Elucidating the Quality Control Pathway of KCC2, a Critical Synchronizer of Neuronal Development

Abstract

Neurodevelopment is a complex process orchestrated by a multitude of factors, including neuronal ion transporters. The neuron‐specific K+/Cl‐ co‐transporter 2 (KCC2) regulates γ‐aminobutyric acid (GABA) inhibitory neurotransmission. Mutations in KCC2 have been linked to multiple neurodevelopmental disorders, including epilepsy, schizophrenia, and autism. KCC2 is a complex multimeric membrane protein exhibiting reduced cell surface expression and/or activity when disease‐associated mutations are present. This observation is indicative of an underlying instability in the KCC2 protein, potentially making it susceptible to cellular quality control pathways that encourage proper folding and/or target misfolded proteins for degradation. Here, we sought to elucidate the quality control mechanisms that regulate KCC2 in three different model systems: yeast, HEK293 cells, and primary rat neurons.
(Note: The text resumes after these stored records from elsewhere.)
(** What [cmd.Wait] returns: success, the exit code and the signal of the
    process, or another error. *)
Inductive waited : Type := WaitOk | WaitExit (code signal : Z) | WaitError.

(** The exit code of the container. *)
Definition exit_code (w : waited) : Z :=
  match w with
  | WaitOk => 0
  | WaitExit code signal => if code <? 0 then int64 (128 + signal) else code
  | WaitError => 125
  end.

(** The exit code of a command in the container. *)
Definition exec_code (w : waited) : Z :=
  match w with
  | WaitOk => 0
  | WaitExit code _ => if code <? 0 then 137 else code
  | WaitError => 125
  end.

(** A line of memory.events that reports a kill. *)
Definition oom_line (line : string) : bool :=
  match Fields line with
  | [k; n] => bool_decide (k = "oom_kill") && negb (bool_decide (n = "0"))
  | _ => false
  end.

Definition exit_of (w : waited) (events : result string) (now : Z) : Exit :=
  let oom := match events with Ok b => existsb oom_line (Split b newline) | Err _ => false end in
  mkExit (Some (exit_code w)) (if oom then "application OOM" else "application exited") oom now.

(** The last critical section of the waiting goroutine. *)
Definition publish (x : Exit) (a : Agent) : Agent :=
  mkAgent "exited" (Some x) (a_pid a) (a_op a) (a_execs a) false (a_terminal a) (a_launched a) (a_commands a).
Assessment of protein stability in yeast revealed that KCC2 is targeted for endoplasmic‐reticulum‐associated degradation (ERAD). In contrast, experiments in HEK293 cells supported a more subtle role for ERAD in maintaining steady‐state levels of KCC2, but this system allowed for an analysis of KCC2 glycosylation and transport through the secretory system. In turn, KCC2 was remarkably stable in primary rat neurons. By capitalizing on the advantages of the HEK293 cell system, we have also obtained preliminary data that select disease associated KCC2 mutations are unstable relative to the wildtype protein. Together, this study represents a critical new analysis of the quality control mechanisms regulating KCC2 and suggests that KCC2‐associated diseases might be linked to the ERAD pathway.